CLERK: A Companion Large Language Model Expert for modeling Regulatory Knowledge
Jonathan Silva Mercado, Qin Ma, Sybren de Kinderen, Karolin Winter, Jordi Cabot · Data & Knowledge Engineering · 2026
Large Language Models (LLMs) have the potential to support the transformation of natural language legal text into a regulatory model, a task conventionally known to be time consuming and error prone when done manually. In this paper, we introduce CLERK: a C ompanion L LM E xpert for modeling R egulatory K nowledge existing in natural language legal texts. CLERK captures regulatory knowledge in the format of Legal Goal Requirements Language (GRL) models.
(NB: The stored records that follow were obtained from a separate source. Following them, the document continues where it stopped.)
Definition is_digit (c : ascii) : bool :=
  let n := nat_of_ascii c in ((48 <=? n) && (n <=? 57))%nat.

Fixpoint strip_prefix (p s : string) : option string :=
  match p, s with
  | EmptyString, _ => Some s
  | String a p', String b s' =>
      if Ascii.eqb a b then strip_prefix p' s' else None
  | String _ _, EmptyString => None
  end.

(** The longest run of decimal digits at the head of [s]: a greedy [\d+]
    with nothing after it in the pattern never gives a digit back. *)
Fixpoint take_digits (s : string) : string :=
  match s with
  | String c r => if is_digit c then String c (take_digits r) else EmptyString
  | EmptyString => EmptyString
  end.

(** An attempt of [/prefix(\d+)/] at the head of [s]; the result is group 1. *)
Definition match_at (p s : string) : option string :=
  match strip_prefix p s with
  | Some rest =>
      match take_digits rest with
      | EmptyString => None
      | ds => Some ds
      end
  | None => None
  end.

(** [label.match(/prefix(\d+)/)]: the leftmost position where the attempt
    succeeds. *)
Fixpoint label_match (p s : string) : option string :=
  match match_at p s with
  | Some ds => Some ds
  | None =>
      match s with
      | String _ r => label_match p r
      | EmptyString => None
      end
  end.

Definition IdMap : Type := list (number * number).

Record MessageIndex : Type := mkMessageIndex {
  systemIdToMessageId : IdMap;
  constellationIdToMessageId : IdMap;
  regionIdToMessageId : IdMap
}.

Definition id_set (k : kind) (s : IdSets) : list value :=
  match k with
  | System => allSystemIds s
  | Constellation => allConstellationIds s
  | Region => allRegionIds s
  end.

Definition id_map (k : kind) (ix : MessageIndex) : IdMap :=
  match k with
  | System => systemIdToMessageId ix
  | Constellation => constellationIdToMessageId ix
  | Region => regionIdToMessageId ix
  end.

Definition with_id_map (k : kind) (m : IdMap) (ix : MessageIndex)
  : MessageIndex :=
  match k with
  | System =>
      mkMessageIndex m (constellationIdToMessageId ix) (regionIdToMessageId ix)
  | Constellation =>
      mkMessageIndex (systemIdToMessageId ix) m (regionIdToMessageId ix)
  | Region =>
      mkMessageIndex (systemIdToMessageId ix) (constellationIdToMessageId ix) m
  end.

(** One branch of the [if]/[else if] chain, entered with a truthy
    [entry.label]: only a string has a [match]. *)
Definition index_branch (k : kind) (ids : IdSets) (messageId : string)
    (label : value) (ix : MessageIndex) : result MessageIndex :=
  match label with
  | Str l =>
      match label_match (label_prefix k) l with
      | Some ds =>
          let id := parseInt ds in
          if set_has (Num id) (id_set k ids)
          then Ok (with_id_map k (map_set id (parseInt messageId) (id_map k ix)) ix)
          else Ok ix
      | None => Ok ix
      end
  | _ => Thrown
  end.

(** The body of [Object.entries(mainLocalization.labels).forEach]. *)
Definition index_entry (ids : IdSets) (e : string * value) (ix : MessageIndex)
  : result MessageIndex :=
  let '(messageId, entry) := e in
  fullPath <- field entry "FullPath" ;;
  label <- field entry "label" ;;
  let branch k :=
    match label with
    | Some l => index_branch k ids messageId l ix
    | None => Ok ix
    end in
  if strict_eq_str fullPath (full_path System) && truthy_opt label
  then branch System
  else if strict_eq_str fullPath (full_path Constellation) && truthy_opt label
  then branch Constellation
  else if strict_eq_str fullPath (full_path Region) && truthy_opt label
  then branch Region
  else Ok ix.

Definition build_index (mainLocalization : value) (ids : IdSets)
  : result MessageIndex :=
  labels <- field mainLocalization "labels" ;;
  match labels with
  | Some ls =>
      if truthy ls
      then for_each (index_entry ids) (entries ls) (mkMessageIndex [] [] [])
      else Ok (mkMessageIndex [] [] [])
  | None => Ok (mkMessageIndex [] [] [])
  end.

(** *** Pass 3: name resolution (lines 132-176) *)

Definition LabelMap : Type := list (number * value).

(** The body of [idToMessageId.forEach((messageId, id) => ...)]. *)
Definition resolve_entry (localizationData : option value)
    (e : number * number) (labels : LabelMap) : result LabelMap :=
  let '(id, messageId) := e in
  localizationEntry <- index_opt localizationData messageId ;;
  if truthy_opt localizationEntry then
    match localizationEntry with
    | Some (Arr (name :: _)) =>
        if truthy name && negb (same_value_zero name Null)
        then Ok (map_set id name labels)
        else Ok labels
    | _ => Ok labels
    end
  else Ok labels.

Definition resolve_names (localizationData : option value) (m : IdMap)
  : result LabelMap :=
  for_each (resolve_entry localizationData) m [].

Record StellarLabels : Type := mkStellarLabels {
  systemLabels : LabelMap;
  constellationLabels : LabelMap;
  regionLabels : LabelMap
}.

Definition label_map (k : kind) (out : StellarLabels) : LabelMap :=
  match k with
  | System => systemLabels out
  | Constellation => constellationLabels out
  | Region => regionLabels out
  end.

Definition resolve_all (enUsLocalization : value) (ix : MessageIndex)
  : result StellarLabels :=
  localizationData <- index enUsLocalization (Int 1) ;;
  sys <- resolve_names localizationData (systemIdToMessageId ix) ;;
  con <- resolve_names localizationData (constellationIdToMessageId ix) ;;
  reg <- resolve_names localizationData (regionIdToMessageId ix) ;;
  Ok (mkStellarLabels sys con reg).

(** The three passes on the three parsed catalogues. *)
Definition resolve_labels (starMapCache mainLocalization enUsLocalization : value)
  : result StellarLabels :=
  ids <- discover_ids starMapCache ;;
  ix <- build_index mainLocalization ids ;;
  resolve_all enUsLocalization ix.

(** *** The script: loading, the three passes, the four output files *)

(** An array index: the decimal text, without leading zeros, of an integer
    below 2^32 - 1.  An object enumerates the keys of this kind first, in
    ascending order, and then its other keys in the order of their
    creation. *)
Definition array_index (k : string) : option Z :=
  match read_digits 10 k None with
  | Some z =>
      if (decimal_text z =? k)%string && (z <? 4294967295) then Some z else None
  | None => None
  end.

Definition enumerated_before (k k' : string) : bool :=
  match array_index k, array_index k' with
  | Some i, Some j => i <? j
  | Some _, None => true
  | None, _ => false
  end.

(** [systemResult[id] = name] on a plain object: the value of an existing
    key is replaced where it is, and a new key takes its place in the
    enumeration order. *)
Fixpoint obj_set (k : string) (v : value) (o : list (string * value))
  : list (string * value) :=
  match o with
  | [] => [(k, v)]
  | (k', v') :: rest =>
      if (k' =? k)%string then (k', v) :: rest
      else if enumerated_before k k' then (k, v) :: o
      else (k', v') :: obj_set k v rest
  end.

(** [labels.forEach((name, id) => { result[id] = name; })] *)
Definition plain_object (labels : LabelMap) : value :=
  Obj (fold_left (fun o e => obj_set (ToString (fst e)) (snd e) o) labels []).

Inductive event : Type :=
| Log (line : string)
| LogError (line : string) (detail : string)
| WriteFile (path : string) (data : string).

Inductive outcome (A : Type) : Type :=
| Return (a : A)
| Exit (code : Z)
| Uncaught.

Arguments Return {A} a.
Arguments Exit {A} code.
Arguments Uncaught {A}.

(** A run: what it printed and wrote, in order, and how it ended. *)
Definition run (A : Type) : Type := (list event * outcome A)%type.

Definition unit_run {A} (a : A) : run A := ([], Return a).

Definition then_run {A B} (r : run A) (k : A -> run B) : run B :=
  match r with
  | (ev, Return a) => let '(ev', o) := k a in ((ev ++ ev')%list, o)
  | (ev, Exit c) => (ev, Exit c)
  | (ev, Uncaught) => (ev, Uncaught)
  end.

Notation "x <~ e ;; k" := (then_run e (fun x => k))
  (at level 61, e at next level, right associativity).
Notation "e ;;; k" := (then_run e (fun _ => k))
  (at level 61, right associativity).

Definition emit (e : event) : run unit := ([e], Return tt).

Definition lift {A} (r : result A) : run A :=
  match r with
  | Ok a => ([], Return a)
  | Thrown => ([], Uncaught)
  end.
CLERK offers three key contributions, utilizing established prompting techniques: (1) Adopting the Tree-of-Thought (ToT) prompting framework, CLERK streamlines the regulatory modeling process by breaking down complex steps into manageable tasks and focusing on those essential for constructing a Legal GRL model only. (2) The ToT framework enables self-evaluation of intermediate outputs. (3) CLERK enhances consistency and clarity, by leveraging additional in-context learning prompting techniques, such as few-shot prompting and output formatting with an explicit syntax definition. Experiments with eight regulatory articles from two domains (healthcare and energy communities) display a notable improvement brought about by CLERK compared to previous approaches. This improvement pertains to identifying relevant actors, goals and their deontic modalities, as well as the relationships among goals.